*What you have to do*: Give again, word for word, each line below starting at the one that contains "destruct (get_field_validation_status item" and ending at the one that contains "destruct (field_if_valid item".

Stored data entries:
==============================

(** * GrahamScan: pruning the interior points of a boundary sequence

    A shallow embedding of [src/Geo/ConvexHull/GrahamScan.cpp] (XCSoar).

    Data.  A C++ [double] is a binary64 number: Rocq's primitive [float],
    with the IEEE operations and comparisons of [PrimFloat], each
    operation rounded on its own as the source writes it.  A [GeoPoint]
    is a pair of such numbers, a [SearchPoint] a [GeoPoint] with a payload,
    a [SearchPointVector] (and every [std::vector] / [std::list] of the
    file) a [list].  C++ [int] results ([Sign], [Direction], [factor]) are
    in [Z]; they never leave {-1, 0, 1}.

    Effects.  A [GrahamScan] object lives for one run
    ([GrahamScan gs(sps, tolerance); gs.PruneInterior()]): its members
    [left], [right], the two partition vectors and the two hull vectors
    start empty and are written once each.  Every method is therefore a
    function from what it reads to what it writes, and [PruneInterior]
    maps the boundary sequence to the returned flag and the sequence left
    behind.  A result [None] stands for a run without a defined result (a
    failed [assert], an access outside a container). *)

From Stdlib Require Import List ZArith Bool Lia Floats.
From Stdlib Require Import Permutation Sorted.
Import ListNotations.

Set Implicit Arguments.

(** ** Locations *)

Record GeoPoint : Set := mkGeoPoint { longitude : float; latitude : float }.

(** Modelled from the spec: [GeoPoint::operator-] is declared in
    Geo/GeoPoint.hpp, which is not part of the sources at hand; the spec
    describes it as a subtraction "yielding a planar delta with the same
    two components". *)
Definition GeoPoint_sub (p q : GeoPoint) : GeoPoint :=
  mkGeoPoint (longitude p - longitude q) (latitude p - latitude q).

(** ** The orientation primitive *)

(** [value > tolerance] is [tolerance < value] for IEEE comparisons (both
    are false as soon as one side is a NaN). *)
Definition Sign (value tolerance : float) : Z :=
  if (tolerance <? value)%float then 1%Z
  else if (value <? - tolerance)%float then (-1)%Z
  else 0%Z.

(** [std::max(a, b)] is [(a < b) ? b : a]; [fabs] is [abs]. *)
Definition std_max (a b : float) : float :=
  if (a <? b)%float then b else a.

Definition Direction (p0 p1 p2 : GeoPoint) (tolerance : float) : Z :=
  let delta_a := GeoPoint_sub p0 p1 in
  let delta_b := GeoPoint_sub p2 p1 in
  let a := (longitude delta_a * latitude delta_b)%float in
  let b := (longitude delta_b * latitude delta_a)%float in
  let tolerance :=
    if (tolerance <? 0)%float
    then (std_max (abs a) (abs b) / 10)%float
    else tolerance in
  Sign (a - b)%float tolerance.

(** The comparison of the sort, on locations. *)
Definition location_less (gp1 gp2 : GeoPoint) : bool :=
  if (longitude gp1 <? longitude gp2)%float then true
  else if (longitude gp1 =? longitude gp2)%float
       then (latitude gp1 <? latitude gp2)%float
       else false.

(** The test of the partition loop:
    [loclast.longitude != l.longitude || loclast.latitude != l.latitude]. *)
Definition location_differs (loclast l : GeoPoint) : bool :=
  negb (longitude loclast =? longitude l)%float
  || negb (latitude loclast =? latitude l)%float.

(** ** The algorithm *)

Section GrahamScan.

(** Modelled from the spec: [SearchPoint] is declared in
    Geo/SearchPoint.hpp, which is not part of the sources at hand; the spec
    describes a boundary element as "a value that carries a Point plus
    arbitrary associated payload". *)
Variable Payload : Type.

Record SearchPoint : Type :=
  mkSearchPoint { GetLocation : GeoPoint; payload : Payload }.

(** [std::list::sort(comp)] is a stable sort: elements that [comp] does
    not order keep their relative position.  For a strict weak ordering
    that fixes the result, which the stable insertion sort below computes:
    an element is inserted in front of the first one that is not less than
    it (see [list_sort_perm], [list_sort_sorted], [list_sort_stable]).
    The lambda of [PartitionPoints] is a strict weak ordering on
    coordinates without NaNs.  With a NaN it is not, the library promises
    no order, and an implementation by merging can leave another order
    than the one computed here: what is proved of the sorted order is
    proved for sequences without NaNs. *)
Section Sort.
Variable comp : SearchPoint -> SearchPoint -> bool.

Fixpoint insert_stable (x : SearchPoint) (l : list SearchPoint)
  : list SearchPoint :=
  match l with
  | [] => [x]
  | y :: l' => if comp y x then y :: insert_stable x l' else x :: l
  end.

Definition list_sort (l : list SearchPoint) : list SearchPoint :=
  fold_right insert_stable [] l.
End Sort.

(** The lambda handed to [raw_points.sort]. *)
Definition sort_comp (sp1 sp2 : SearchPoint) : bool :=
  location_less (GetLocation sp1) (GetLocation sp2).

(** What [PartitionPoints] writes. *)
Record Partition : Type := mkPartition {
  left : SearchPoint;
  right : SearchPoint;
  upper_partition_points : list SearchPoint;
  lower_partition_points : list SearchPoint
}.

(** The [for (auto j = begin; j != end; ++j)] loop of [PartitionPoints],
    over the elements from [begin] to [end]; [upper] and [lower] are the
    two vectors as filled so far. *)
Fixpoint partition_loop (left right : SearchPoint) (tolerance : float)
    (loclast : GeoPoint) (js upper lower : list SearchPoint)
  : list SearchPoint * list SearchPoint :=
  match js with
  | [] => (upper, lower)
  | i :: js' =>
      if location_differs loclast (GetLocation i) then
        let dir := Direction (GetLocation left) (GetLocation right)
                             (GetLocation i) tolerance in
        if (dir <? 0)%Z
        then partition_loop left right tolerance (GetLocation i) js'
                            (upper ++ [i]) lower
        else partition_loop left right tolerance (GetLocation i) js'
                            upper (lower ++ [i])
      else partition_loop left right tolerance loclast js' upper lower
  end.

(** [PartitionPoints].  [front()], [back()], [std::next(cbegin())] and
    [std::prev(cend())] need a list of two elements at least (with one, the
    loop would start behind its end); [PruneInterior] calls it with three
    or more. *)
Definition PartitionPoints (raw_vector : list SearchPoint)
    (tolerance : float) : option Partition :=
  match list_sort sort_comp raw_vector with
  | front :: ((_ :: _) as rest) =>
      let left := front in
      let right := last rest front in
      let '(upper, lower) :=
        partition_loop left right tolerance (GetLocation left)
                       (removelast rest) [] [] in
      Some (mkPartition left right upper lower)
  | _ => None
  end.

==============================

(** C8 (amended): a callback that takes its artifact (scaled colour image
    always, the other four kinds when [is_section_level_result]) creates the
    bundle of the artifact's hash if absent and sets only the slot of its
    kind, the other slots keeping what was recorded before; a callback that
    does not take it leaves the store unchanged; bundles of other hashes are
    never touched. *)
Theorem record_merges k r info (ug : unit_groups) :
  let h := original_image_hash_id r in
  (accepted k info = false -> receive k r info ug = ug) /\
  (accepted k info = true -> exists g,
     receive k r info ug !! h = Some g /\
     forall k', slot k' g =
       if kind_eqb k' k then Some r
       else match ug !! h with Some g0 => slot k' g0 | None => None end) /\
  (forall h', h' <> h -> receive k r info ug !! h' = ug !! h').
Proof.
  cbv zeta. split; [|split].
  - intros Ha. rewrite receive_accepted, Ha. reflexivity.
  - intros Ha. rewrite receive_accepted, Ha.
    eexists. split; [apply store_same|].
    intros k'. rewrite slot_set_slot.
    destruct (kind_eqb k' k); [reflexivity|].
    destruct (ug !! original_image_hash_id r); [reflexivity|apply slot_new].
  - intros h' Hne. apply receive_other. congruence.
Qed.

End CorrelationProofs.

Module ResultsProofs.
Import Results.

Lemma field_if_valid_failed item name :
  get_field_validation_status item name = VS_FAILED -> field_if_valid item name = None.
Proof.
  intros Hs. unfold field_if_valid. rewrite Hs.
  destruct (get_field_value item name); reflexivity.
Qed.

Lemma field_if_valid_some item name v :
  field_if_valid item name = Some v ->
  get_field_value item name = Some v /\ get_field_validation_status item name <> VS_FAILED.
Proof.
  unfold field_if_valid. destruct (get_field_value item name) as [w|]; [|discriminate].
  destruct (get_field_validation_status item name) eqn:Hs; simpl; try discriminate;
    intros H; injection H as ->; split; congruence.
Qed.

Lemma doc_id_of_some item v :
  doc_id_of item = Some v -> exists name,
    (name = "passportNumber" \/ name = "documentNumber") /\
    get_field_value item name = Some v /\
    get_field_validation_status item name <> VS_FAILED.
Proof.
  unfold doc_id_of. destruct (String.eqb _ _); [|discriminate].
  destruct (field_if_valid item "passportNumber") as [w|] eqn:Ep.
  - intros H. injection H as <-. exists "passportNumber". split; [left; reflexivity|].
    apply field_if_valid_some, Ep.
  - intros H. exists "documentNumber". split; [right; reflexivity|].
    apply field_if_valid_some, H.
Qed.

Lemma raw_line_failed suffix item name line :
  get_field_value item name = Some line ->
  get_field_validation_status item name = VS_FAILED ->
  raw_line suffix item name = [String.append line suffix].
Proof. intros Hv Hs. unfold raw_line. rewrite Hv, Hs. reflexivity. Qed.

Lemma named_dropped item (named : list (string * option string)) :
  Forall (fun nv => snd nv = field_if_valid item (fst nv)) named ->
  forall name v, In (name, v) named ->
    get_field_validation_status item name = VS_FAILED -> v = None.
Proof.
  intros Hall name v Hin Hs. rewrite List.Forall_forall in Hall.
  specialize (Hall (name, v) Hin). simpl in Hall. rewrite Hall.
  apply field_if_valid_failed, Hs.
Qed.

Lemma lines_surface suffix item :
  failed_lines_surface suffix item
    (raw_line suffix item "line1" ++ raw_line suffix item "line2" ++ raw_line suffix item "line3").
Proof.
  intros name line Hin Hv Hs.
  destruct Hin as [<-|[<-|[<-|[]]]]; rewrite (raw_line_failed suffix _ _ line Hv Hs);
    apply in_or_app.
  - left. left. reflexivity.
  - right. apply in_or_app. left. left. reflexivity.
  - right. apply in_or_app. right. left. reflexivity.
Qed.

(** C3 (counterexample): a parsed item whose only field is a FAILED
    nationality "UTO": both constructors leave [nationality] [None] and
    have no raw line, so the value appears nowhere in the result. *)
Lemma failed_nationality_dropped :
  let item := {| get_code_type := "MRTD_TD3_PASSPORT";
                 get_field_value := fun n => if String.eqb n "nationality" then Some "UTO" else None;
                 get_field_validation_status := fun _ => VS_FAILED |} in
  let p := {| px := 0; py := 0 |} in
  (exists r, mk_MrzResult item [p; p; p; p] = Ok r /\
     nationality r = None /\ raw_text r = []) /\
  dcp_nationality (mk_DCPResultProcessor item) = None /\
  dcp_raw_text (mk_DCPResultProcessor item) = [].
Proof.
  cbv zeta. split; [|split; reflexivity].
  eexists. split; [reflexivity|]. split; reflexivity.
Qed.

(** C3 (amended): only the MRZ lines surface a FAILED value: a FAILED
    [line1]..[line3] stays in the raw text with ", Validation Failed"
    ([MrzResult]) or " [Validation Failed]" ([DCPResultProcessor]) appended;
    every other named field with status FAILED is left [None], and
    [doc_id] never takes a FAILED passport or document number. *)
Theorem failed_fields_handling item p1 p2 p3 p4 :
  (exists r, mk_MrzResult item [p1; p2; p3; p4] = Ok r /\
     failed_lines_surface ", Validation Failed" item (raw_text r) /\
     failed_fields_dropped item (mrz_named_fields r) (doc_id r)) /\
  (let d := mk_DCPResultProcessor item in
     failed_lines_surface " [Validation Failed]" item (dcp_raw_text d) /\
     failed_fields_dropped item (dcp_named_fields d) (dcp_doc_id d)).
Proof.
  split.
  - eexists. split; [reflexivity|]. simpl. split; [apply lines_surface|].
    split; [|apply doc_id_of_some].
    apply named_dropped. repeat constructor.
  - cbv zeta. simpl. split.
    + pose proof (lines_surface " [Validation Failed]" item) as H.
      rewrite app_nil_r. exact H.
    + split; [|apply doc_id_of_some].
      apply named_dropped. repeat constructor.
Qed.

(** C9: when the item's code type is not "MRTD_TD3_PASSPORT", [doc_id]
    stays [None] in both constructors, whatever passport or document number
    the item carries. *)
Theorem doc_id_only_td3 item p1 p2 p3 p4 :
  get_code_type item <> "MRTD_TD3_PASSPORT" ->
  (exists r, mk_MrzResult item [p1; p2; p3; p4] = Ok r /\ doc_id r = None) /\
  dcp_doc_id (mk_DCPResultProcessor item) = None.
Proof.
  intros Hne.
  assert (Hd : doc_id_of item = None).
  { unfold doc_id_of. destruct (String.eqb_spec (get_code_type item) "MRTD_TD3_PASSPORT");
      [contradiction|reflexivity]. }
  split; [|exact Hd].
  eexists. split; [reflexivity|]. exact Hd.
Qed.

==============================

*Answer to this problem*:
  destruct (get_field_validation_status item name) eqn:Hs; simpl; try discriminate;
    intros H; injection H as ->; split; congruence.
Qed.

Lemma doc_id_of_some item v :
  doc_id_of item = Some v -> exists name,
    (name = "passportNumber" \/ name = "documentNumber") /\
    get_field_value item name = Some v /\
    get_field_validation_status item name <> VS_FAILED.
Proof.
  unfold doc_id_of. destruct (String.eqb _ _); [|discriminate].
  destruct (field_if_valid item "passportNumber") as [w|] eqn:Ep.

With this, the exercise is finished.